Ansonsten hat Cédric Klapisch so unterschiedliche wie stimmige Alltagsgeschichten zusammengetragen. Wie es in Episodenfilmen üblich ist, verzichtet er auf jegliche Charaktereinführung. Dadurch fühlt sich der Zuschauer, als würde er für ein paar Augenblicke am Leben der Figuren Teil haben. Um die einzelnen Storyelemente noch kompatibler zu machen, bedient er sich so genannter Match Cuts – bei dieser Schnitttechnik gehen die Bewegungen der verschiedenen Szenen ineinander über. Über den Einsatz dieser relativ simplen Technik lässt sich zwar streiten, sämtliche sonstige Regie-Arbeit ist jedoch grandios: Weich gezeichnete Bilder in gedeckten Farben zaubert Cédric Klapisch ebenso spielend leicht auf die Leinwand wie herrliche Totalen von Frankreichs Vorzeigemetropole. Neben typischen Postkartenidyllen zeigt er dem Zuschauer auch unbekannte Schauplätze wie einen Großmarkt am frühen Morgen oder eine mit versteckter Kamera aufgenommene Modenschau.
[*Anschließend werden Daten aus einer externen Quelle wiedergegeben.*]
(* ===== verification/Sync.v ===== *)
(** * The engine and the repository stay in step

    A torrent is tracked by the engine exactly when it is managed and not
    paused. Every successful operation of the service keeps that, and [Restore]
    establishes it when the server starts. *)

From S2P Require Import Prelude GoErrors Prog GoTime Infohash FilePath Url Info Magnet MagnetFacts Bencode MetaInfo Sqlite World Database Pieces Engine Service Spec Backend ServiceFacts Sample ServiceTheorems.
From Stdlib Require Import ZArith Lia String.
From stdpp Require Import base gmap strings list sorting.

Local Open Scope Z_scope.

(** What the correspondence is about: the magnet and the mark of each row. *)
Definition kinds (v : view) : gmap string (string * bool) :=
  (fun row => (database.Magnet row, database.Paused row)) <$> v_rows v.

Section sync.
Context `{EnvLaws} (dataDir : string).

(** The canonical magnet of a hash names the hash. *)
Lemma magnet_of_hash hh : infohash.valid hh -> hh <> infohash.zero ->
  magnet_hash (service.file_magnet (infohash.HexString hh)) = Val (Ok hh).
Proof.
  intros Hv Hz. unfold magnet_hash, service.file_magnet.
  destruct (spec_of_hash hh Hv) as (sp & -> & Hh & _). cbn [then_ok]. rewrite Hh.
  by destruct (checked_cases hh) as [[? _]|[_ ->]].
Qed.

(** Every row is filed under the canonical text of the hash its magnet
    names, which is a hash. *)
Definition coherent (v : view) : Prop :=
  forall h m p, kinds v !! h = Some (m, p) ->
    exists hh, infohash.valid hh /\ h = infohash.HexString hh /\ magnet_hash m = Val (Ok hh).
Da Klapisch in Frankreich längst als Starregisseur gilt, kann er sich mittlerweile aussuchen, mit wem er zusammenarbeitet. Romain Duris (Der wilde Schlag meines Herzens, So ist Paris, L’Auberge Espagnol) besetzt er in „So ist Paris“ bereits zum sechsten Mal. Ihm gelingt die Darstellung des herzkranken Moulin-Rouge-Tänzers so dramatisch wie möglich und nötig zugleich. Wer nach dem Ansehen des Trailers einen melodramatischen, herzzerreißenden Film erwartet, wird eines besseren belehrt: Es steckt viel Witz in dem Aufeinanderprallen des todkranken Pierre und den drei Kindern seiner von Juliette Binoche (Der englische Patient, Dan – Mitten im Leben!, Caché) verkörperten Schwester. Diese lässt Klapisch wie eine natürlichere Julia Roberts erscheinen. Mit einer angemessenen Prise Ironie spielt Fabrice Luchini (Intime Fremde) den kuriosen Geschichtsprofessor, der sich für eine populärwissenschaftliche Fernsehsendung auf neue Pfade begibt. Auch sämtliche Nebenrollen sind vortrefflich besetzt. Besonders bemerkenswert ist jedoch noch die resolute Bäckersfrau Madame Muyard (Karin Viard, Wie in der Hölle, Delicatessen), deren Suche nach einer arbeitseifrigen Bedienung urkomische Formen annimmt.
Der Fokus der Geschichte liegt klar auf Pierre und seiner Schwester Élise. Die übrigen Episoden erhalten weniger Aufmerksamkeit und werden nur in der Schlussszene minimal ineinander verwoben. Das zeichnet „So ist Paris“ jedoch aus: Anstatt plötzlich die Geschichten künstlich ineinander laufen zu lassen, bekommt der Zuschauer wunderbare, für sich stehende Kurzgeschichten auf dem goldenen Tablett serviert. In funkelnd schönen Bildern, die von einem grandiosen Soundtrack untermalt werden, erzählt „So ist Paris“ dem Zuschauer ein Stück Alltag einer Vielzahl von Charakteren, ohne ihn dabei trotz der plötzlichen Szenenwechsel zu viel Konzentration abzuverlangen. Denn obwohl sich Regisseur Klapisch zum Teil eher düsterer Themen bedient, inszeniert er seine ganz unterschiedlichen Geschichten dennoch stets auch mit einer angenehmen Leichtigkeit.